Aliás, a demonstração mais clara de que o senhor
está errado na sua matemática vem dos efeitos das manifestações que tomaram
conta do Brasil no dia 15 último, ampliando significativamente a rejeição aos
cortes anunciados por vossa senhoria para a educação. E me refiro aqui não
apenas àqueles que atingem diretamente as instituições de ensino superior, mais
aos que afetam também a educação básica, o que faz desmoronar sua tentativa de
vilanizar o ensino superior e jogá-lo contra aquela modalidade de educação.
Imagino, Ministro, que senhor já tenha entendido que as manifestações
das ruas e suas reverberações pelo Brasil e pelo mundo não cabem nas planilhas
eletrônicas com as quais o senhor tenta justificar a insanidade das medidas do
governo do qual o senhor faz parte, agravadas pela chantagem desmedida e
descabida de vossa excelência, de seu colega ministro da Economia e de seus
aliados, que tentam, a todo custo e sem qualquer razoabilidade, vincular a
liberação futura de recursos para a Educação à aprovação da já derrotada PEC
06/2019, através da qual o atual [des]governo tenta nos impor o desmonte da
Previdência Social como política social e direito constitucional integrante do
tripé da seguridade social.
Ademais, na condição de ministro de Estado, o senhor tem o dever moral
de explicar à sociedade o lamentável episódio da ligação do presidente da
República para vossa senhoria no dia 14 de maio, tornada pública por
parlamentares da própria base aliada do governo, através da qual o presidente
teria ordenado à vossa senhoria [por telefone], na presença de vários
parlamentares, a suspensão dos bloqueios de recursos para a educação. Como
já é público, a informação foi desmentida logo em seguida pela Casa Civil e o
mal-estar se instalou geral, repercutindo, inclusive, durante a sua presença na
Câmara dos Deputados no dia seguinte. De todo esse lamentável episódio ficou só
uma certeza: alguém mentiu ao país. Além disso, do ocorrido ficaram
algumas dúvidas muito preocupantes como, por exemplo, qual o real poder do
atual presidente da República? E mais: a quem o senhor está subordinado de fato
[ao presidente da República, ao ministro da Casa Civil, ao ministro da
Economia]? Quem, realmente, comanda o atual governo?

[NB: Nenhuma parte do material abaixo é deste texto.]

(* ===== verification/Utf8.v ===== *)
(** The standard library's UTF-8 decoding, which the wire strings go through:
    [String::from_utf8] and [String::from_utf8_lossy]. A Rust [String] is the
    list of its bytes, which [valid_utf8] says are well formed. *)
From S2P Require Import Prelude.

Definition in_range (lo hi : Z) (b : option byte) : bool :=
  match b with Some b => (lo <=? bz b) && (bz b <=? hi) | None => false end.

Definition continuation := in_range 0x80 0xbf.

(** The range of the second byte after a lead byte, and the bytes after it. *)
Definition lead (b : Z) : option (Z * Z * nat) :=
  if (0xc2 <=? b) && (b <=? 0xdf) then Some (0x80, 0xbf, 0%nat)
  else if b =? 0xe0 then Some (0xa0, 0xbf, 1%nat)
  else if (0xe1 <=? b) && (b <=? 0xec) then Some (0x80, 0xbf, 1%nat)
  else if b =? 0xed then Some (0x80, 0x9f, 1%nat)
  else if (0xee <=? b) && (b <=? 0xef) then Some (0x80, 0xbf, 1%nat)
  else if b =? 0xf0 then Some (0x90, 0xbf, 2%nat)
  else if (0xf1 <=? b) && (b <=? 0xf3) then Some (0x80, 0xbf, 2%nat)
  else if b =? 0xf4 then Some (0x80, 0x8f, 2%nat)
  else None.

(** The first sequence of a non-empty buffer: the bytes it takes and whether
    they are a character. An ill-formed sequence takes the bytes that could
    still have begun a character, at least one. *)
Definition utf8_step (l : bytes) : nat * bool :=
  match l with
  | [] => (O, true)
  | b :: l =>
    if bz b <? 0x80 then (1%nat, true)
    else match lead (bz b) with
    | None => (1%nat, false)
    | Some (lo, hi, more) =>
      if negb (in_range lo hi (l !! 0%nat)) then (1%nat, false)
      else match more with
      | O => (2%nat, true)
      | 1%nat => if continuation (l !! 1%nat) then (3%nat, true) else (2%nat, false)
      | _ =>
        if negb (continuation (l !! 1%nat)) then (2%nat, false)
        else if continuation (l !! 2%nat) then (4%nat, true) else (3%nat, false)
      end
    end
  end.

Definition REPLACEMENT : bytes := zb <$> [0xef; 0xbf; 0xbd].

(** Every sequence takes a byte, so the length is fuel enough. *)
Fixpoint valid_utf8_fuel (fuel : nat) (l : bytes) : bool :=
  match fuel, l with
  | O, _ | _, [] => true
  | S fuel, _ => let '(n, ok) := utf8_step l in ok && valid_utf8_fuel fuel (drop n l)
  end.
Definition valid_utf8 (l : bytes) : bool := valid_utf8_fuel (length l) l.

Fixpoint lossy_fuel (fuel : nat) (l : bytes) : bytes :=
  match fuel, l with
  | O, _ | _, [] => []
  | S fuel, _ =>
    let '(n, ok) := utf8_step l in
    (if ok then take n l else REPLACEMENT) ++ lossy_fuel fuel (drop n l)
  end.
Definition from_utf8_lossy (l : bytes) : bytes := lossy_fuel (length l) l.

Definition from_utf8 (l : bytes) : option bytes := if valid_utf8 l then Some l else None.

Lemma utf8_step_pos b l : (1 <= (utf8_step (b :: l)).1)%nat.
Proof. cbn [utf8_step]. repeat case_match; cbn; lia. Qed.

Lemma utf8_step_le l : (utf8_step l).2 = true -> ((utf8_step l).1 <= length l)%nat.
Proof.
  destruct l as [|b [|c [|d [|e l]]]]; [done|..]; cbn;
    repeat (case_match; cbn [fst snd length]; try discriminate; try lia).
Qed.

(** A character is decided by its own bytes. *)
Lemma utf8_step_prefix l k :
  (utf8_step l).2 = true ->
  utf8_step (take (utf8_step l).1 l ++ k) = if bool_decide (l = []) then utf8_step k else utf8_step l.
Proof.
  destruct l as [|b l]; [done|]. rewrite bool_decide_eq_false_2 by done.
  destruct (utf8_step (b :: l)) as [n ok] eqn:E. cbn [fst snd]. intros ->.
  cbn [utf8_step] in E. destruct (bz b <? 0x80) eqn:Hb.
  { injection E as <-. cbn [take app utf8_step]. by rewrite Hb. }
  destruct (lead (bz b)) as [[[lo hi] more]|] eqn:Hlead; [|done].
  destruct (in_range lo hi (l !! 0%nat)) eqn:H0; cbn [negb] in E; [|done].
  destruct l as [|c l]; [done|].
  destruct more as [|[|more]].
  - injection E as <-. cbn [take app utf8_step]. rewrite Hb, Hlead.
    cbn [lookup list_lookup] in *. by rewrite H0.
  - destruct (continuation ((c :: l) !! 1%nat)) eqn:H1; [|done]. injection E as <-.
    destruct l as [|d l]; [done|]. cbn [take app utf8_step]. rewrite Hb, Hlead.
    cbn [lookup list_lookup] in *. by rewrite H0, H1.
  - destruct (continuation ((c :: l) !! 1%nat)) eqn:H1; cbn [negb] in E; [|done].
    destruct (continuation ((c :: l) !! 2%nat)) eqn:H2; [|done]. injection E as <-.
    destruct l as [|d [|e l]]; try done. cbn [take app utf8_step]. rewrite Hb, Hlead.
    cbn [lookup list_lookup] in *. by rewrite H0, H1, H2.
Qed.

Lemma valid_utf8_fuel_enough f g l :
  (length l <= f)%nat -> (length l <= g)%nat -> valid_utf8_fuel f l = valid_utf8_fuel g l.
Proof.
  revert g l; induction f as [|f IH]; intros [|g] [|b l] Hf Hg; try done; cbn in Hf, Hg; try lia.
  cbn [valid_utf8_fuel]. pose proof (utf8_step_pos b l). destruct (utf8_step (b :: l)) as [n ok].
  f_equal. cbn [fst] in *. apply IH; rewrite length_drop; cbn [length]; lia.
Qed.

Lemma valid_utf8_step l : l <> [] ->
  valid_utf8 l = (utf8_step l).2 && valid_utf8 (drop (utf8_step l).1 l).
Proof.
  destruct l as [|b l]; [done|]. intros _. unfold valid_utf8.
  cbn [length valid_utf8_fuel]. pose proof (utf8_step_pos b l).
  destruct (utf8_step (b :: l)) as [n ok]. cbn [fst snd] in *. f_equal.
  apply valid_utf8_fuel_enough; rewrite length_drop; cbn [length]; lia.
Qed.

Lemma lossy_fuel_valid f l : valid_utf8_fuel f l = true -> (length l <= f)%nat -> lossy_fuel f l = l.
Proof.
  revert l; induction f as [|f IH]; intros [|b l]; cbn [valid_utf8_fuel lossy_fuel length]; try done; try lia.
  pose proof (utf8_step_pos b l) as Hp. destruct (utf8_step (b :: l)) as [n ok]. cbn [fst] in Hp.
  intros Hv Hl. apply andb_true_iff in Hv as [-> Hv]. rewrite IH; [by rewrite take_drop|done|].
  rewrite length_drop. cbn [length]. lia.
Qed.

(** A string that is well formed survives the lossy conversion unchanged. *)
Lemma from_utf8_lossy_valid l : valid_utf8 l = true -> from_utf8_lossy l = l.
Proof. intros. by apply lossy_fuel_valid. Qed.

Lemma valid_utf8_app_step l k :
  l <> [] -> (utf8_step l).2 = true ->
  valid_utf8 (take (utf8_step l).1 l ++ k) = valid_utf8 k.
Proof.
  intros Hl Hok. pose proof (utf8_step_prefix l k Hok) as Hs.
  rewrite bool_decide_eq_false_2 in Hs by done. pose proof (utf8_step_le l Hok) as Hle.
  destruct l as [|b l]; [done|]. pose proof (utf8_step_pos b l) as Hp.
  rewrite valid_utf8_step, Hs, Hok.
  - cbn [andb]. rewrite drop_length_app; [done|]. rewrite length_take. lia.
  - destruct ((utf8_step (b :: l)).1); [lia|]. done.
Qed.

(** The lossy conversion always produces a well-formed string. *)
Lemma valid_from_utf8_lossy l : valid_utf8 (from_utf8_lossy l) = true.
Proof.
  unfold from_utf8_lossy. generalize (length l) as f. intros f. revert l.
  induction f as [|f IH]; intros [|b l]; cbn [lossy_fuel]; try done.
  destruct (utf8_step (b :: l)) as [n ok] eqn:Hs. destruct ok.
  - pose proof (valid_utf8_app_step (b :: l) (lossy_fuel f (drop n (b :: l))) ltac:(done)) as Hv.
    rewrite Hs in Hv. cbn [fst snd] in Hv. rewrite Hv by done. apply IH.
  - pose proof (valid_utf8_app_step REPLACEMENT (lossy_fuel f (drop n (b :: l))) ltac:(done) ltac:(done)) as Hv.
    change (take (utf8_step REPLACEMENT).1 REPLACEMENT) with REPLACEMENT in Hv. rewrite Hv. apply IH.
Qed.

Example lossy_truncated : from_utf8_lossy (zb <$> [0x41; 0xe2; 0x82; 0x42; 0xff]) =
  (zb <$> [0x41]) ++ REPLACEMENT ++ (zb <$> [0x42]) ++ REPLACEMENT.
Proof. by vm_compute. Qed.

Example lossy_surrogate : from_utf8_lossy (zb <$> [0xed; 0xa0; 0x80]) =
  REPLACEMENT ++ REPLACEMENT ++ REPLACEMENT.
Proof. by vm_compute. Qed.

Lemma valid_app f : forall a b, (length a <= f)%nat -> valid_utf8 a = true -> valid_utf8 b = true -> valid_utf8 (a ++ b) = true.
Proof.
  induction f as [|f IH]; intros [|x a] b Hl Ha Hb; try done; [cbn in Hl; lia|]. set (s := x :: a) in *.
  rewrite valid_utf8_step in Ha by done. apply andb_true_iff in Ha as [Hok Ha].
  rewrite <- (take_drop (utf8_step s).1 s), <- app_assoc, valid_utf8_app_step by done. apply IH; [|done..].
  pose proof (utf8_step_pos x a). fold s in H. pose proof (utf8_step_le s Hok). rewrite length_drop. lia.
Qed.

Lemma valid_utf8_app a b : valid_utf8 a = true -> valid_utf8 b = true -> valid_utf8 (a ++ b) = true.
Proof. by apply (valid_app (length a)). Qed.

Lemma ascii_valid s : Forall (fun b => bz b < 0x80) s -> valid_utf8 s = true.
Proof.
  induction 1 as [|b s Hb _ IH]; [done|]. rewrite valid_utf8_step by done. cbn [utf8_step].
  rewrite (proj2 (Z.ltb_lt _ _)) by done. done.
Qed.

Outra séria questão se refere às declarações do presidente Jair
Bolsonaro durante a presença do mesmo em Dallas [EUA], que qualificou os
milhares de participantes das manifestações do último dia 15, de idiotas úteis.
Além de desejar saber se o senhor concorda com o seu presidente, recorro aqui à
explicação do professor e filósofo Mario Sérgio Cortella, para lembrar que os
gregos, há dois mil e quinhentos anos, definiam como idiota [idiótes] “a
pessoa que não participava da vida coletiva, que olhava só o próprio umbigo,
que só cuidava do próprio nariz e dos próprios interesses”. Creio oportuno que
o senhor, como ministro da Educação, lembre ao seu presidente que, tomando por
base a etimologia da palavra, definitivamente, as pessoas que foram às ruas no
último dia 15 – e que voltarão a elas tantas vezes seja necessário para
defender o bem comum e os interesses coletivos – não são idiotas. Aliás, a
partir da didática explicação do professor Cortella, fica fácil identificar
onde estão alguns dos principais idiotas desse país atualmente.

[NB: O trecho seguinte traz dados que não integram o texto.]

Definition line_of (h : bytes * bytes) : bytes := h.1 ++ text ": " ++ h.2 ++ CRLF.

(** [Reply::encode]. *)
Definition encode (r : Reply) (head_request : bool) : bytes :=
  let out := text "HTTP/1.1 " ++ decimal (status r) ++ text " " ++ reason (status r) ++ CRLF in
  let out := out ++ mjoin (line_of <$> headers r) in
  let out := out ++ text "Content-Length: " ++ decimal (zlen (body r)) ++ CRLF ++ text "Connection: close" ++ CRLF ++ CRLF in
  if head_request then out else out ++ body r.

Definition is_break (b : byte) : bool := bool_decide (b = CR) || bool_decide (b = LF).
Definition strip (s : bytes) : bytes := filter (fun b => is_break b = false) s.
Definition header (name value : bytes) : bytes * bytes := (strip name, strip value).

Definition body_reply (b content_type : bytes) : Reply :=
  with_header (with_header (reply_new 200 b) (header (text "Content-Type") content_type))
    (header (text "Cache-Control") (text "no-cache, no-store, must-revalidate")).
Definition html (b : bytes) : Reply := body_reply b (text "text/html; charset=utf-8").
Definition json (printed : bytes) : Reply := body_reply printed (text "application/json").
Definition noindex (r : Reply) : Reply := with_header r (header (text "X-Robots-Tag") (text "noindex")).
Definition text_reply (code : Z) (t : bytes) : Reply :=
  with_header (reply_new code t) (header (text "Content-Type") (text "text/plain; charset=utf-8")).
Definition not_found : Reply := text_reply 404 (text "not found").
Definition method_not_allowed : Reply := text_reply 405 (text "method not allowed").

(** The reply of [serve_connection] to what it read: none to a connection that closed. *)
Definition answer (why : Z -> bytes) (handle : Request -> Reply) (r : result Refusal Request) : option bytes :=
  match r with
  | Ok req => Some (encode (handle req) (match req_method req with Head => true | _ => false end))
  | Err Closed => None
  | Err (Status code) => Some (encode (text_reply code (why code)) false)
  end.

(** ** Queries and forms *)

Definition header_value (req : Request) (name : bytes) : option bytes := first_named name (req_headers req).

Definition QUESTION : byte := zb 0x3f.
Definition AMPERSAND : byte := zb 0x26.
Definition EQUALS : byte := zb 0x3d.
Definition PERCENT : byte := zb 0x25.
Definition PLUS : byte := zb 0x2b.

Definition path_and_query (req : Request) : bytes * bytes :=
  match split_once QUESTION (req_url req) with Some (p, q) => (p, q) | None => (req_url req, []) end.

Definition split_pairs (query : bytes) : list (bytes * bytes) :=
  (fun pair => default (pair, []) (split_once EQUALS pair)) <$> filter (fun pair => pair <> []) (split_all AMPERSAND query).

Definition query_hex_digit (b : byte) : option Z :=
  let z := bz b in
  if (0x30 <=? z) && (z <=? 0x39) then Some (z - 0x30)
  else if (0x61 <=? z) && (z <=? 0x66) then Some (z - 0x61 + 10)
  else if (0x41 <=? z) && (z <=? 0x46) then Some (z - 0x41 + 10)
  else None.

(** The loop of [url_decode]: the bytes an escape takes, or the byte itself. *)
Fixpoint url_unescape (s : bytes) : bytes :=
  match s with
  | [] => []
  | b :: s1 =>
    let plain := (if bool_decide (b = PLUS) then SP else b) :: url_unescape s1 in
    match s1 with
    | x :: y :: s2 =>
      if bool_decide (b = PERCENT) then
        match query_hex_digit x, query_hex_digit y with
        | Some hi, Some lo => zb (Z.lor (Z.shiftl hi 4) lo) :: url_unescape s2
        | _, _ => plain
        end
      else plain
    | _ => plain
    end
  end.

Definition url_decode (s : bytes) : bytes := from_utf8_lossy (url_unescape s).

(** The key is compared as it was sent, the value decoded. *)
Definition param (query key : bytes) : option bytes :=
  i ← position (fun kv => bool_decide (kv.1 = key)) (split_pairs query);
  (fun kv => url_decode kv.2) <$> split_pairs query !! i.

Definition pairs (query : bytes) : list (bytes * bytes) :=
  (fun kv => (url_decode kv.1, url_decode kv.2)) <$> split_pairs query.

(** ** No header ends early *)

Lemma strip_no_break s : (CR ∉ strip s) /\ (LF ∉ strip s).
Proof. split; intros [Hb _]%list_elem_of_filter; by vm_compute in Hb. Qed.

(** The lines of a reply's head. *)
Definition reply_lines (r : Reply) : list bytes :=
  ((text "HTTP/1.1 " ++ decimal (status r) ++ text " " ++ reason (status r)) ::
   ((fun h => h.1 ++ text ": " ++ h.2) <$> headers r)) ++
  [text "Content-Length: " ++ decimal (zlen (body r)); text "Connection: close"].

Lemma decimal_no_break z : (CR ∉ decimal z) /\ (LF ∉ decimal z).
Proof. split; intros Hin; pose proof (decimal_digits z) as Hd; rewrite Forall_forall in Hd; by specialize (Hd _ Hin). Qed.

Lemma reason_no_break z : (CR ∉ reason z) /\ (LF ∉ reason z).
Proof.
  unfold reason. repeat (case_match; [split; [apply (bool_decide_eq_true_1 (CR ∉ _))|apply (bool_decide_eq_true_1 (LF ∉ _))]; by vm_compute|]).
  split; apply not_elem_of_nil.
Qed.

Lemma text_no_break (t : bytes) : bool_decide (CR ∉ t) = true -> bool_decide (LF ∉ t) = true -> (CR ∉ t) /\ (LF ∉ t).
Proof. by intros ?%bool_decide_eq_true ?%bool_decide_eq_true. Qed.

Lemma line_ok_app (a b : bytes) : (CR ∉ a) /\ (LF ∉ a) -> (CR ∉ b) /\ (LF ∉ b) -> (CR ∉ a ++ b) /\ (LF ∉ a ++ b).
Proof. rewrite !not_elem_of_app. tauto. Qed.

Lemma reply_lines_ok r hs : headers r = (fun h => header h.1 h.2) <$> hs -> Forall line_ok (reply_lines r).
Proof.
  intros Hh. assert (forall (t : bytes), (CR ∉ t) /\ (LF ∉ t) -> t <> [] -> line_ok t) as Hok by (by intros t [? ?]).
  unfold reply_lines. rewrite Forall_app, Forall_cons. split_and!.
  - apply Hok; [|done].
    repeat apply line_ok_app; [by apply text_no_break|apply decimal_no_break|by apply text_no_break|apply reason_no_break].
  - rewrite Hh. apply Forall_fmap, Forall_fmap, Forall_true. intros [n v]. cbn [fst snd header]. apply Hok; [|by intros [_ Hnil]%app_nil].
    repeat apply line_ok_app; [apply strip_no_break|by apply text_no_break|apply strip_no_break].
  - constructor; [|constructor; [|done]].
    + apply Hok; [|done]. apply line_ok_app; [by apply text_no_break|apply decimal_no_break].
    + apply Hok; [by apply text_no_break|done].
Qed.

Lemma join_lines_app a b : b <> [] -> join_lines (a ++ b) = mjoin ((fun l => l ++ CRLF) <$> a) ++ join_lines b.
Proof.
  intros Hb. induction a as [|l a IH]; [done|]. change ((l :: a) ++ b) with (l :: (a ++ b)).
  assert (mjoin ((fun l : bytes => l ++ CRLF) <$> l :: a) = (l ++ CRLF) ++ mjoin ((fun l : bytes => l ++ CRLF) <$> a)) as -> by done.
  rewrite <- !app_assoc, <- IH. destruct (a ++ b) eqn:E; [by apply app_nil in E as [_ ->]|done].
Qed.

Por fim, senhor Ministro, permita-me lhe dizer o obvio. Falta-lhe
sensibilidade, conhecimento técnico, liderança, visão pedagógica e condições
morais para continuar como ministro da Educação e sua permanência no cargo
representa um desserviço ao Brasil e uma séria ameaça ao presente e ao futuro
da nossa educação.
Joelmir
Pinho é professor substituto do curso de
Administração Pública da Universidade Federal do Cariri [UFCA]. Blogueiro,
curioso e eterno aprendiz, é também associado fundador da Escola de Políticas
Públicas e Cidadania Ativa [EPUCA].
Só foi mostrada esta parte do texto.